# What is required:
For each record below, write an exact copy.

# Record extracts:
(* ===== verification/ControlWalProof.v ===== *)
(** * What the control log keeps (core/versioning/control_wal.go)

    An entry that was acknowledged is read after any failures, also of the
    power, as long as nothing is appended behind a write that stopped halfway;
    and what happens when something is. *)

From S2P Require Import Prelude GoStd WalEntry WalEntryProof Semantic ControlEntryProof.
From S2P Require Export ControlWal.
Import ControlEntry ControlWal.

Module ControlWalProof.

Definition bytes_of (es : list ControlEntry) : bytes := es ≫= EncodeControlEntry.

(** A part of an entry. *)
Definition torn (g : bytes) : Prop :=
  exists e, len (EncodeControlEntry e) < two32 /\ g `prefix_of` EncodeControlEntry e /\ g <> EncodeControlEntry e.

Lemma torn_decode g : torn g -> DecodeControlEntry g = Some (Err ErrControlEntryTruncated).
Proof. intros (e & B & P & N). by apply (entry_cut e). Qed.

Lemma torn_nil : torn [].
Proof. exists sample_control. split; [done|]. split; [apply prefix_nil|done]. Qed.

Lemma torn_prefix g h : torn g -> h `prefix_of` g -> torn h.
Proof.
  intros (e & B & P & N) Ph. exists e. split; [done|]. split; [by etransitivity|]. intros ->. destruct N. by apply (anti_symm prefix).
Qed.

Lemma bytes_of_app a b : bytes_of (a ++ b) = bytes_of a ++ bytes_of b.
Proof. apply bind_app. Qed.

(** What is left of entries and a torn one when the end is cut off. *)
Lemma prefix_entries es g p : Forall (fun e => len (EncodeControlEntry e) < two32) es -> torn g -> p `prefix_of` bytes_of es ++ g ->
  exists es' h, p = bytes_of es' ++ h /\ torn h /\ es' `prefix_of` es.
Proof.
  intros F T. revert p. induction es as [|e es IH]; intros p P.
  { exists [], p. split; [done|]. split; [by apply (torn_prefix g)|done]. }
  apply Forall_cons in F as [Fe F]. unfold bytes_of in P. rewrite bind_cons, <- app_assoc in P.
  destruct (decide (EncodeControlEntry e `prefix_of` p)) as [[q ->]|N].
  - apply prefix_app_inv in P. destruct (IH F q P) as (es' & h & -> & Th & Pe).
    exists (e :: es'), h. split; [unfold bytes_of; by rewrite bind_cons, <- app_assoc|]. split; [done|by apply prefix_cons].
  - exists [], p. split; [done|]. split; [|apply prefix_nil]. exists e. split; [done|].
    destruct (prefix_weak_total p (EncodeControlEntry e) _ P (prefix_app_r _ _ _ (reflexivity _))) as [W|W]; [|done].
    split; [done|]. by intros ->.
Qed.

(* ------------------------------------------------------------------ *)
(** ** Reading a file of entries *)

Lemma drop_len {A} (pre rest : list A) : drop (Z.to_nat (len pre)) (pre ++ rest) = rest.
Proof. apply drop_app_length'. unfold len. lia. Qed.

Definition max_seq (m : Z) (es : list ControlEntry) : Z := foldl (fun m e => Z.max m (CSeq e)) m es.

Lemma bytes_cons e es : bytes_of (e :: es) = EncodeControlEntry e ++ bytes_of es.
Proof. done. Qed.

(** One entry of a file, read at its offset. *)
Lemma read_next pre e es g : entry_fits e -> len (pre ++ bytes_of (e :: es) ++ g) < two32 ->
  (len pre <? len (pre ++ bytes_of (e :: es) ++ g)) = true /\
  DecodeControlEntry (drop (Z.to_nat (len pre)) (pre ++ bytes_of (e :: es) ++ g)) = Some (Ok (read_back e, len (EncodeControlEntry e))).
Proof.
  intros F B. rewrite drop_len. rewrite bytes_cons, !len_app in *. pose proof (encode_takes e). pose proof (len_nonneg pre).
  pose proof (len_nonneg (bytes_of es)). pose proof (len_nonneg g). split; [apply Z.ltb_lt; assert (0 < len (EncodeControlEntry e)) by (unfold len; lia); lia|].
  rewrite <- app_assoc. apply entry_read; [done|]. rewrite !len_app. unfold controlEntryHeaderSize. lia.
Qed.

Lemma read_end pre g : torn g ->
  (len pre <? len (pre ++ g)) = false /\ g = [] \/
  (len pre <? len (pre ++ g)) = true /\ DecodeControlEntry (drop (Z.to_nat (len pre)) (pre ++ g)) = Some (Err ErrControlEntryTruncated).
Proof.
  intros T. rewrite len_app. destruct g as [|b g]; [left; split; [apply Z.ltb_ge; change (len []) with 0; lia|done]|right].
  rewrite drop_len. split; [apply Z.ltb_lt; rewrite len_cons; pose proof (len_nonneg g); lia|by apply torn_decode].
Qed.

Lemma scan_entries es g : Forall entry_fits es -> torn g -> forall pre fuel m h, len (pre ++ bytes_of es ++ g) < two32 ->
  (length es < fuel)%nat ->
  scan_loop fuel (pre ++ bytes_of es ++ g) (len pre) m (len pre) h =
    Some (len (pre ++ bytes_of es), max_seq m es, len (pre ++ bytes_of es), h || negb (bool_decide (es = []))).
Proof.
  intros F T. induction es as [|e es IH]; intros pre fuel m h B Fu; (destruct fuel as [|fuel]; [cbn in Fu; lia|]).
  - cbn [bytes_of mbind list_bind app]. rewrite app_nil_r, orb_false_r. cbn [scan_loop].
    by destruct (read_end pre g T) as [[-> _]|[-> ->]].
  - apply Forall_cons in F as [Fe F]. destruct (read_next pre e es g Fe B) as [L D]. cbn [scan_loop]. rewrite L, D.
    rewrite bytes_cons, <- app_assoc, app_assoc in *. rewrite <- len_app. cbn [read_back CSeq] in *.
    replace (if m <? CSeq e then CSeq e else m) with (Z.max m (CSeq e)) by (destruct (Z.ltb_spec m (CSeq e)); lia).
    rewrite IH by (done || (cbn in Fu; lia)). rewrite <- app_assoc. by rewrite orb_true_r.
Qed.

(** [fn] on each entry until one fails. *)
Fixpoint run_all {S E} (fn : ControlEntry -> S -> result E S) (es : list ControlEntry) (s : S) : result E S :=
  match es with
  | [] => Ok s
  | e :: es => match fn e s with Ok s => run_all fn es s | Err x => Err x end
  end.

Lemma replay_entries {S E} (fn : ControlEntry -> S -> result E S) es g : Forall entry_fits es -> torn g -> forall pre fuel s,
  len (pre ++ bytes_of es ++ g) < two32 -> (length es < fuel)%nat ->
  replay_loop fn fuel (pre ++ bytes_of es ++ g) (len pre) s = Some (run_all fn (read_back <$> es) s).
Proof.
  intros F T. induction es as [|e es IH]; intros pre fuel s B Fu; (destruct fuel as [|fuel]; [cbn in Fu; lia|]).
  - cbn [bytes_of mbind list_bind app fmap list_fmap run_all replay_loop]. by destruct (read_end pre g T) as [[-> _]|[-> ->]].
  - apply Forall_cons in F as [Fe F]. destruct (read_next pre e es g Fe B) as [L D]. cbn [replay_loop]. rewrite L, D.
    rewrite bytes_cons, <- app_assoc, app_assoc in *. rewrite <- len_app. rewrite fmap_cons. cbn [run_all].
    destruct (fn (read_back e) s) as [s'|x]; [|done]. apply IH; [done|done|cbn in Fu; lia].
Qed.

Lemma fuel_enough es g : (length es < Datatypes.S (length (bytes_of es ++ g)))%nat.
Proof.
  rewrite length_app. induction es as [|e es IH]; [cbn; lia|]. rewrite bytes_cons, length_app. pose proof (encode_takes e).
  cbn [length] in *. lia.
Qed.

# Exercise output:
(* ===== verification/ControlWalProof.v ===== *)
(** * What the control log keeps (core/versioning/control_wal.go)

    An entry that was acknowledged is read after any failures, also of the
    power, as long as nothing is appended behind a write that stopped halfway;
    and what happens when something is. *)

From S2P Require Import Prelude GoStd WalEntry WalEntryProof Semantic ControlEntryProof.
From S2P Require Export ControlWal.
Import ControlEntry ControlWal.

Module ControlWalProof.

Definition bytes_of (es : list ControlEntry) : bytes := es ≫= EncodeControlEntry.

(** A part of an entry. *)
Definition torn (g : bytes) : Prop :=
  exists e, len (EncodeControlEntry e) < two32 /\ g `prefix_of` EncodeControlEntry e /\ g <> EncodeControlEntry e.

Lemma torn_decode g : torn g -> DecodeControlEntry g = Some (Err ErrControlEntryTruncated).
Proof. intros (e & B & P & N). by apply (entry_cut e). Qed.

Lemma torn_nil : torn [].
Proof. exists sample_control. split; [done|]. split; [apply prefix_nil|done]. Qed.

Lemma torn_prefix g h : torn g -> h `prefix_of` g -> torn h.
Proof.
  intros (e & B & P & N) Ph. exists e. split; [done|]. split; [by etransitivity|]. intros ->. destruct N. by apply (anti_symm prefix).
Qed.

Lemma bytes_of_app a b : bytes_of (a ++ b) = bytes_of a ++ bytes_of b.
Proof. apply bind_app. Qed.

(** What is left of entries and a torn one when the end is cut off. *)
Lemma prefix_entries es g p : Forall (fun e => len (EncodeControlEntry e) < two32) es -> torn g -> p `prefix_of` bytes_of es ++ g ->
  exists es' h, p = bytes_of es' ++ h /\ torn h /\ es' `prefix_of` es.
Proof.
  intros F T. revert p. induction es as [|e es IH]; intros p P.
  { exists [], p. split; [done|]. split; [by apply (torn_prefix g)|done]. }
  apply Forall_cons in F as [Fe F]. unfold bytes_of in P. rewrite bind_cons, <- app_assoc in P.
  destruct (decide (EncodeControlEntry e `prefix_of` p)) as [[q ->]|N].
  - apply prefix_app_inv in P. destruct (IH F q P) as (es' & h & -> & Th & Pe).
    exists (e :: es'), h. split; [unfold bytes_of; by rewrite bind_cons, <- app_assoc|]. split; [done|by apply prefix_cons].
  - exists [], p. split; [done|]. split; [|apply prefix_nil]. exists e. split; [done|].
    destruct (prefix_weak_total p (EncodeControlEntry e) _ P (prefix_app_r _ _ _ (reflexivity _))) as [W|W]; [|done].
    split; [done|]. by intros ->.
Qed.

(* ------------------------------------------------------------------ *)
(** ** Reading a file of entries *)

Lemma drop_len {A} (pre rest : list A) : drop (Z.to_nat (len pre)) (pre ++ rest) = rest.
Proof. apply drop_app_length'. unfold len. lia. Qed.

Definition max_seq (m : Z) (es : list ControlEntry) : Z := foldl (fun m e => Z.max m (CSeq e)) m es.

Lemma bytes_cons e es : bytes_of (e :: es) = EncodeControlEntry e ++ bytes_of es.
Proof. done. Qed.

(** One entry of a file, read at its offset. *)
Lemma read_next pre e es g : entry_fits e -> len (pre ++ bytes_of (e :: es) ++ g) < two32 ->
  (len pre <? len (pre ++ bytes_of (e :: es) ++ g)) = true /\
  DecodeControlEntry (drop (Z.to_nat (len pre)) (pre ++ bytes_of (e :: es) ++ g)) = Some (Ok (read_back e, len (EncodeControlEntry e))).
Proof.
  intros F B. rewrite drop_len. rewrite bytes_cons, !len_app in *. pose proof (encode_takes e). pose proof (len_nonneg pre).
  pose proof (len_nonneg (bytes_of es)). pose proof (len_nonneg g). split; [apply Z.ltb_lt; assert (0 < len (EncodeControlEntry e)) by (unfold len; lia); lia|].
  rewrite <- app_assoc. apply entry_read; [done|]. rewrite !len_app. unfold controlEntryHeaderSize. lia.
Qed.

Lemma read_end pre g : torn g ->
  (len pre <? len (pre ++ g)) = false /\ g = [] \/
  (len pre <? len (pre ++ g)) = true /\ DecodeControlEntry (drop (Z.to_nat (len pre)) (pre ++ g)) = Some (Err ErrControlEntryTruncated).
Proof.
  intros T. rewrite len_app. destruct g as [|b g]; [left; split; [apply Z.ltb_ge; change (len []) with 0; lia|done]|right].
  rewrite drop_len. split; [apply Z.ltb_lt; rewrite len_cons; pose proof (len_nonneg g); lia|by apply torn_decode].
Qed.

Lemma scan_entries es g : Forall entry_fits es -> torn g -> forall pre fuel m h, len (pre ++ bytes_of es ++ g) < two32 ->
  (length es < fuel)%nat ->
  scan_loop fuel (pre ++ bytes_of es ++ g) (len pre) m (len pre) h =
    Some (len (pre ++ bytes_of es), max_seq m es, len (pre ++ bytes_of es), h || negb (bool_decide (es = []))).
Proof.
  intros F T. induction es as [|e es IH]; intros pre fuel m h B Fu; (destruct fuel as [|fuel]; [cbn in Fu; lia|]).
  - cbn [bytes_of mbind list_bind app]. rewrite app_nil_r, orb_false_r. cbn [scan_loop].
    by destruct (read_end pre g T) as [[-> _]|[-> ->]].
  - apply Forall_cons in F as [Fe F]. destruct (read_next pre e es g Fe B) as [L D]. cbn [scan_loop]. rewrite L, D.
    rewrite bytes_cons, <- app_assoc, app_assoc in *. rewrite <- len_app. cbn [read_back CSeq] in *.
    replace (if m <? CSeq e then CSeq e else m) with (Z.max m (CSeq e)) by (destruct (Z.ltb_spec m (CSeq e)); lia).
    rewrite IH by (done || (cbn in Fu; lia)). rewrite <- app_assoc. by rewrite orb_true_r.
Qed.

(** [fn] on each entry until one fails. *)
Fixpoint run_all {S E} (fn : ControlEntry -> S -> result E S) (es : list ControlEntry) (s : S) : result E S :=
  match es with
  | [] => Ok s
  | e :: es => match fn e s with Ok s => run_all fn es s | Err x => Err x end
  end.

Lemma replay_entries {S E} (fn : ControlEntry -> S -> result E S) es g : Forall entry_fits es -> torn g -> forall pre fuel s,
  len (pre ++ bytes_of es ++ g) < two32 -> (length es < fuel)%nat ->
  replay_loop fn fuel (pre ++ bytes_of es ++ g) (len pre) s = Some (run_all fn (read_back <$> es) s).
Proof.
  intros F T. induction es as [|e es IH]; intros pre fuel s B Fu; (destruct fuel as [|fuel]; [cbn in Fu; lia|]).
  - cbn [bytes_of mbind list_bind app fmap list_fmap run_all replay_loop]. by destruct (read_end pre g T) as [[-> _]|[-> ->]].
  - apply Forall_cons in F as [Fe F]. destruct (read_next pre e es g Fe B) as [L D]. cbn [replay_loop]. rewrite L, D.
    rewrite bytes_cons, <- app_assoc, app_assoc in *. rewrite <- len_app. rewrite fmap_cons. cbn [run_all].
    destruct (fn (read_back e) s) as [s'|x]; [|done]. apply IH; [done|done|cbn in Fu; lia].
Qed.

Lemma fuel_enough es g : (length es < Datatypes.S (length (bytes_of es ++ g)))%nat.
Proof.
  rewrite length_app. induction es as [|e es IH]; [cbn; lia|]. rewrite bytes_cons, length_app. pose proof (encode_takes e).
  cbn [length] in *. lia.
Qed.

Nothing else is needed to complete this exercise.